MCP provides a standardised protocol. Think of it like USB for AI integrations. Instead of building custom connectors, tool providers build an MCP server that describes their capabilities in a standard format. AI applications (the MCP clients) can then discover and use those tools without bespoke code. One protocol, many tools, any model.

The architecture is a client-server model built on JSON-RPC 2.0. An MCP server exposes three main types of capabilities:

Tools — functions the model can call (e.g., “create a task in Asana,” “send an email,” “query a database”).
Resources — data the model can read (e.g., files, database records, API responses).
Prompts — pre-built prompt templates that guide the model for specific tasks.

Diagram illustrating the Model Context Protocol architecture: MCP servers expose tools, resources, and prompts, which MCP clients (AI applications) can discover and call through a standardised JSON-RPC interface — The Model Context Protocol — a standardised way for AI systems to interact with external tools and data sources

When an AI application connects to an MCP server, it discovers what’s available (what tools exist, what data can be accessed, what prompts are offered) and can then use those capabilities as part of a conversation.
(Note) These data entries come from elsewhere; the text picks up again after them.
Lemma ctrlc_start_inv service n cancel : inv (start service n cancel).
Proof.
  unfold start. destruct service; split; simpl; try done; try (intros [? ?]; done); eauto.
  all: intros i; split; [by intros [? _]%lookup_replicate | done].
Qed.

Lemma holder_insert (ws : list Waiter) (h : option nat) i j w w' :
  (∀ k, ws !! k = Some Changing ↔ h = Some k) → ws !! i = Some w →
  w ≠ Changing → w' ≠ Changing → (<[i := w']> ws !! j = Some Changing ↔ h = Some j).
Proof.
  intros Hh Hi Hw Hw'. rewrite list_lookup_insert_Some, <- Hh. split.
  - by intros [(-> & -> & _)|[_ ?]].
  - intros Hj. right. split; [|done]. intros ->. congruence.
Qed.

Lemma ctrlc_step_inv c c' : step grace c c' → inv c → inv c'.
Proof.
  intros Hs [Hh Hl Ht]. destruct Hs as [i ws t Hi|i ws r t Hi|i ws h r t Hi Hc|i ws h r t n Hi|
    i ws h r t Hi|ws h r|ws h r]; simpl in *.
  - split; simpl; [|done|done]. intros j. by eapply (holder_insert ws None i).
  - split; simpl; [|by eexists|done]. intros j. rewrite list_lookup_insert_Some. split.
    + intros [(-> & _ & _)|[_ Hj]]; [done|]. apply Hh in Hj. done.
    + intros [= <-]. left. split_and!; [done..|]. by eapply lookup_lt_Some.
  - assert (h = Some i) as -> by by apply Hh.
    split; simpl; [|by intros [? ?]|].
    + intros j. rewrite list_lookup_insert_Some. split; [|done].
      intros [(-> & ? & _)|[Hne Hj]]; [done|]. apply Hh in Hj. congruence.
    + intros Hne. destruct (Ht Hne) as [b [= ->]]. by eexists.
  - split; simpl; [|done|done]. intros j. by eapply holder_insert.
  - split; simpl; [|done|done]. intros j. by eapply holder_insert.
  - split; simpl; [done|by eexists|]. intros _. destruct (Ht ltac:(done)) as [b [= ->]]. by eexists.
  - split; simpl; [done|by eexists|done].
Qed.

Lemma ctrlc_event_inv c c' : event c c' → inv c → inv c'.
Proof.
  intros He [Hh Hl Ht]. destruct He; split; simpl in *; try done; try (by eexists).
  intros _. by apply Ht.
Qed.

Lemma ctrlc_moves_inv c c' : rtc (moves grace) c c' → inv c → inv c'.
Proof.
  induction 1 as [|c1 c2 c3 [Hs|He] _ IH]; [done| |]; intros Hc; apply IH.
  - by eapply ctrlc_step_inv.
  - by eapply ctrlc_event_inv.
Qed.

(** A shutdown is under way: the key was pressed, or no sender is left. *)
Definition called (c : Sys) : Prop :=
  match ctrl c with
  | Listening => False
  | Pressed | Sent => True
  | Ended => match recv c with None => True | Some r => Signals.open r = false end
  end.

Definition finished (c : Sys) : Prop :=
  ctrl c = Ended ∧ Forall (λ w, w = Delegated) (waiters c).

Lemma ctrlc_moves_called c c' : rtc (moves grace) c c' → called c → called c'.
Proof.
  induction 1 as [|c1 c2 c3 [Hs|He] _ IH]; [done| |]; intros Hc; apply IH.
  - by destruct Hs.
  - by destruct He.
Qed.

Lemma ctrlc_called_progress c : inv c → called c → finished c ∨ ∃ c', step grace c c'.
Proof.
  destruct c as [ws h r t]. intros [Hh Hl Ht] Hc. simpl in *.
  destruct (decide (t = Ended)) as [->|Hne].
  2:{ destruct (Ht Hne) as [b ->]. right. destruct t; [done| | |done].
      - eexists. apply CtrlSend.
      - eexists. apply CtrlDrop. }
  destruct (decide (Forall (λ w, w = Delegated) ws)) as [Hall|Hall]; [by left|right].
  apply not_Forall_Exists, Exists_exists in Hall; [|intros ?; apply _].
  destruct Hall as (w & Hw & Hnd). apply list_elem_of_lookup in Hw as [i Hi].
  assert (∀ j x, ws !! j = Some Changing → r = Some x → ∃ c', step grace (mkSys ws h r Ended) c')
    as Hchange.
  { intros j x Hj ->. eexists. eapply Change; [exact Hj|]. unfold called in Hc. simpl in Hc.
    rewrite Hc. by destruct (Signals.changed x). }
  destruct w as [| |[|n]|]; [| | | |by destruct Hnd].
  - destruct h as [j|].
    + destruct (Hl ltac:(by eexists)) as [x Hx]. eapply (Hchange j x); [by apply Hh|done].
    + destruct r; eexists; [by eapply LockSome | by eapply LockNone].
  - pose proof (proj1 (Hh i) Hi) as Hhi. destruct Hl as [x Hx]; [by rewrite Hhi|].
    by apply (Hchange i x).
  - eexists. by eapply GraceOver.
  - eexists. by eapply GraceSecond.
Qed.

Lemma ctrlc_called_ends c :
  inv c → called c → ∃ c', rtc (step grace) c c' ∧ finished c'.
Proof.
  induction (ctrlc_step_sn c) as [c _ IH]. intros Hinv Hc.
  destruct (ctrlc_called_progress c Hinv Hc) as [?|[c1 Hs]]; [by exists c|].
  destruct (IH c1 Hs) as (c2 & Hr & Hf).
  - by eapply ctrlc_step_inv.
  - eapply ctrlc_moves_called; [apply rtc_once; by left|done].
  - exists c2. split; [by eapply rtc_l|done].
Qed.
End Shutdown.
End CtrlC.

(** * [winservice.rs] *)

Module WinService.

(** The states and the status the service reports; times are seconds. *)
Inductive ServiceState := Running | StopPending | Stopped.
Record ServiceStatus := mkServiceStatus {
  current_state : ServiceState;
  accepts_stop : bool;
  exit_code : Z;
  checkpoint : Z;
  wait_hint : Z;
}.

Inductive ServiceControl := Interrogate | Stop | OtherControl.
Inductive HandlerResult := NoError | NotImplemented.

(** [set_service_state]: what it reports. *)
Definition service_status (s : ServiceState) (checkpoint wait_hint : Z) : ServiceStatus :=
  mkServiceStatus s true 0 checkpoint wait_hint.

(** The event handler over [shutdown_tx] and the receiver it was made with; [None] is the panic
    of [send(()).unwrap()] when the receiver is gone.  Taking the sender drops it after the
    send. *)
Definition event_handler (control : ServiceControl) (shutdown_tx : bool)
    (rx : option Signals.Watch)
    : option (HandlerResult * bool * option Signals.Watch) :=
  match control with
  | Interrogate => Some (NoError, shutdown_tx, rx)
  | Stop =>
      if shutdown_tx
      then match rx with
           | Some _ => Some (NoError, false, Some (Signals.mkWatch true false))
           | None => None
           end
      else Some (NoError, shutdown_tx, rx)
  | OtherControl => Some (NotImplemented, shutdown_tx, rx)
  end.

(** The name of the service, of its executable, what it shows. *)
Definition SERVICE_NAME : string := "weavegate".
Definition SERVICE_EXE : string := "weavegate.exe".
Definition SERVICE_DISPLAY_NAME : string := "WeaveGate".
Definition SERVICE_DESC : string :=
  "A cross-platform, high-performance and asynchronous web server for static files-serving".

(** What is asked of the system: the directory of the process, the service manager with its
    access rights, a service and its description. *)
Inductive ManagerAccess := CONNECT | CREATE_SERVICE.
Inductive ServiceAccess := CHANGE_CONFIG | QUERY_STATUS | STOP | DELETE.
(** What [install_service] fills with constants is left out: a process of its own, started on
    demand, with normal error control, no dependencies and the System account. *)
Record ServiceInfo := mkServiceInfo {
  si_name : string;
  si_display_name : string;
  si_executable_path : Path.t;
  si_launch_arguments : list string;
}.
Inductive SystemCall :=
| SetCurrentDir (p : Path.t)
| StartDispatcher (name : string)
| LocalComputer (access : list ManagerAccess)
| CreateService (info : ServiceInfo) (access : list ServiceAccess)
| SetDescription (text : string)
| OpenService (name : string) (access : list ServiceAccess)
| QueryStatus
| StopService
| Sleep (secs : Z)
| DeleteService.

(** [helpers::adjust_canonicalization]: the text without its verbatim prefix; a path that is no
    text gives the empty one. *)
Definition VERBATIM_PREFIX : string := Str.bytes [92; 92; 63; 92].
Definition adjust_canonicalization (p : Path.t) : string :=
  let p := default "" (Path.to_str p) in
  default p (Str.strip_prefix VERBATIM_PREFIX p).

Section Manage.
(** The answer of the system: an error, or done. *)
Context (call : SystemCall → result error unit).

(** A call, and if it succeeds, the rest: the calls made and the result. *)
Definition do (c : SystemCall) (k : list SystemCall * result error unit)
    : list SystemCall * result error unit :=
  match call c with
  | Err e => ([c], Err e)
  | Ok _ => (c :: k.1, k.2)
  end.

(** [run_server_as_service], in the directory of the executable; when that cannot be entered the
    [unwrap] panics in the main thread, which ends the process with code 101. *)
Definition run_server_as_service (current_exe : Path.t) : list SystemCall * Exit :=
  let enter := SetCurrentDir (Path.pop current_exe) in
  match call enter with
  | Err _ => ([enter], Exited 101)
  | Ok _ =>
      let '(calls, r) := do (StartDispatcher SERVICE_NAME) ([], Ok ()) in
      (enter :: calls,
       Returned (Res.context "error registering generated `ffi_service_main` with the system" r))
  end.

(** [install_service]. *)
Definition launch_arguments (config_file : Path.t) : list string :=
  let f := adjust_canonicalization config_file in
  ["--windows-service=true"] ++ (if negb (Str.is_empty f) then ["--config-file=" +:+ f] else []).

Definition service_info (current_exe config_file : Path.t) : ServiceInfo := {|
  si_name := SERVICE_NAME;
  si_display_name := SERVICE_DISPLAY_NAME;
  si_executable_path := Path.set_file_name SERVICE_EXE current_exe;
  si_launch_arguments := launch_arguments config_file;
|}.

Definition install_service (current_exe config_file : Path.t)
    : list SystemCall * result error unit :=
  do (LocalComputer [CONNECT; CREATE_SERVICE])
    (do (CreateService (service_info current_exe config_file) [CHANGE_CONFIG])
       (do (SetDescription SERVICE_DESC) ([], Ok ()))).

(** [uninstall_service]; [state] is what [query_status] reports. *)
Definition uninstall_service (state : ServiceState) : list SystemCall * result error unit :=
  do (LocalComputer [CONNECT])
    (do (OpenService SERVICE_NAME [QUERY_STATUS; STOP; DELETE])
       (do QueryStatus
          (let delete := do DeleteService ([], Ok ()) in
           match state with
           | Stopped => delete
           | _ => do StopService (let '(calls, r) := delete in (Sleep 1 :: calls, r))
           end))).
End Manage.

Section Service.
Context `{HeadersLib, CodecLib, GlobLib, RegexLib, TlsLib}.
(** Whether the service manager takes a report; [Settings::get(false)]; registering the handler;
    the processors; running the server, which calls its [cancel_fn] if serving ends well. *)
Context (set_service_status : ServiceStatus → result error unit).
Context (opts : result error Settings) (register : result error unit) (cpus : option Z).
Context (run_as_service : Server.Server → Exit).

(** [run_service]: the reports in order, and the end. *)
Definition run_service : list ServiceStatus * Exit :=
  let running := service_status Running 1 0 in
  let stop_pending := service_status StopPending 2 3 in
  let stopped := service_status Stopped 3 3 in
  match (let? opts := opts in let? _ := register in Ok opts) with
  | Err e => ([], Returned (Err e))
  | Ok opts =>
      match set_service_status running with
      | Err e => ([running], Returned (Err e))
      | Ok _ =>
          let stop reports := (reports ++ [stopped], Returned (set_service_status stopped)) in
          match Server.new cpus opts with
          | Err _ => stop [running]
          | Ok server =>
              match run_as_service server with
              | Exited code => ([running], Exited code)
              | Returned (Err _) => stop [running]
              | Returned (Ok _) => stop [running; stop_pending]
              end
          end
      end
  end.
End Service.
End WinService.
Lemma parseInt_non_numeric (y : js_string) :
  is_non_numeric y = true -> parseInt y = NaN.
Proof.
  destruct y as [|c r]; [discriminate|]. unfold is_non_numeric. intros H.
  apply andb_true_iff in H as [H Hd]. apply andb_true_iff in H as [H Hp].
  apply andb_true_iff in H as [Hw Hm].
  apply negb_true_iff in Hd, Hp, Hm, Hw.
  assert (H48 : (c =? 48)%N = false) by (unfold is_dec_digit in Hd; lia).
  unfold parseInt. simpl trimStart. rewrite Hw, Hm, Hp. cbv iota beta.
  assert (Hpre : digits_prefix 10 (c :: r) = [])
    by (simpl; rewrite (radix_digit_not_decimal c Hd); reflexivity).
  destruct r as [|x r0].
  - rewrite Hpre. reflexivity.
  - rewrite H48. simpl andb. cbv iota. rewrite Hpre. reflexivity.
Qed.

Lemma year_field_non_numeric (y : js_string) :
  is_non_numeric y = true -> year_field y = Val NaN.
Proof.
  intros H. unfold year_field. rewrite (parseInt_non_numeric y H).
  destruct y; [discriminate | reflexivity].
Qed.

Lemma step_submit_nonblank (w : world) :
  trim (query (ui w)) <> [] ->
  step w Submit
  = run [PreventDefault; SetLoading true; AxiosPost (searchData (ui w))] w.
Proof.
  intros H. unfold step. rewrite (handleSearch_nonblank _ H). reflexivity.
Qed.

End Validation.

(** C6, as stated, fails in its last part: submitting a query of three
    spaces sends nothing and changes nothing, but raises no signal. *)
Lemma blank_query_raises_no_signal :
  trim (query (ui blank_query)) = []
  /\ raises_signal blank_query Submit = false
  /\ emitted blank_query (step blank_query Submit) = [PreventDefault].
Proof. repeat split; vm_compute; reflexivity. Qed.

(** C6, amended: when the query is empty after trimming, [handleSearch]
    returns at once: no request is sent, the component state and the
    requests in flight are unchanged, and no signal is raised (its only
    effect is [preventDefault]). *)
Theorem blank_query_is_ignored (w : world) :
  trim (query (ui w)) = [] ->
  ui (step w Submit) = ui w
  /\ inflight (step w Submit) = inflight w
  /\ fresh (step w Submit) = fresh w
  /\ emitted w (step w Submit) = [PreventDefault]
  /\ sends_request w Submit = false
  /\ raises_signal w Submit = false.
Proof.
  intros H.
  assert (Hs : step w Submit = run [PreventDefault] w)
    by (unfold step, handleSearch; rewrite H; reflexivity).
  unfold sends_request, raises_signal. rewrite Hs, emitted_run.
  repeat split.
Qed.

Lemma blank_query_is_ignored_witness :
  ui (step blank_query Submit) = ui blank_query
  /\ sends_request blank_query Submit = false.
Proof.
  destruct (blank_query_is_ignored blank_query) as (H1 & _ & _ & _ & H2 & _).
  - vm_compute. reflexivity.
  - split; [exact H1 | exact H2].
Defined.

(** C7, as stated, fails: with the year "abc" the request is sent all the
    same, carrying NaN for that year, and no error is raised. *)
Lemma non_numeric_year_is_sent :
  parseInt (lit "abc") = NaN
  /\ handleSearch (ui odd_years)
     = [PreventDefault; SetLoading true;
        AxiosPost (SearchData.Build (lit "ml") Null Null
                     (Val NaN) (Val (Num 1800)) 20)]
  /\ sends_request odd_years Submit = true
  /\ raises_signal odd_years Submit = false.
Proof. repeat split; vm_compute; reflexivity. Qed.

(** C8, as stated, fails: with the years 2020 and 2010 the request is sent
    with [year_from] greater than [year_to]. *)
Lemma reversed_years_are_sent :
  inflight (step reversed_years Submit) !! 0%nat
  = Some (ReqSearch (SearchData.Build (lit "ml") Null Null
                       (Val (Num 2020)) (Val (Num 2010)) 20))
  /\ raises_signal reversed_years Submit = false
  /\ 2010 < 2020.
Proof. repeat split; vm_compute; reflexivity. Qed.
The model decides when to call a tool based on the user’s request, executes the call through the MCP server, gets the result back, and incorporates it into its response.

This is a significant shift. RAG is essentially read-only — retrieve information, stuff it into context, generate. MCP is bidirectional. The model can read and write. It can retrieve and act. It can maintain state across interactions, coordinate across multiple systems, and execute multi-step workflows.

The adoption has been remarkable. Within its first year, MCP was picked up by OpenAI, Google DeepMind, Microsoft, and a growing ecosystem of tool providers. In December 2025, Anthropic donated the protocol to the Agentic AI Foundation under the Linux Foundation, with OpenAI and Block as co-founders. As of early 2026, there are over 10,000 active MCP servers and tens of millions of monthly SDK downloads. It’s become, for all practical purposes, the standard.

Now, it’s worth being clear about something: MCP doesn’t replace RAG. They solve different problems. RAG is about knowledge retrieval: giving the model access to information it doesn’t have. MCP is about integration and action: giving the model the ability to interact with external systems. Sophisticated AI systems use both: RAG for knowledge enrichment, MCP for orchestration. Think of them as complementary layers in the same stack.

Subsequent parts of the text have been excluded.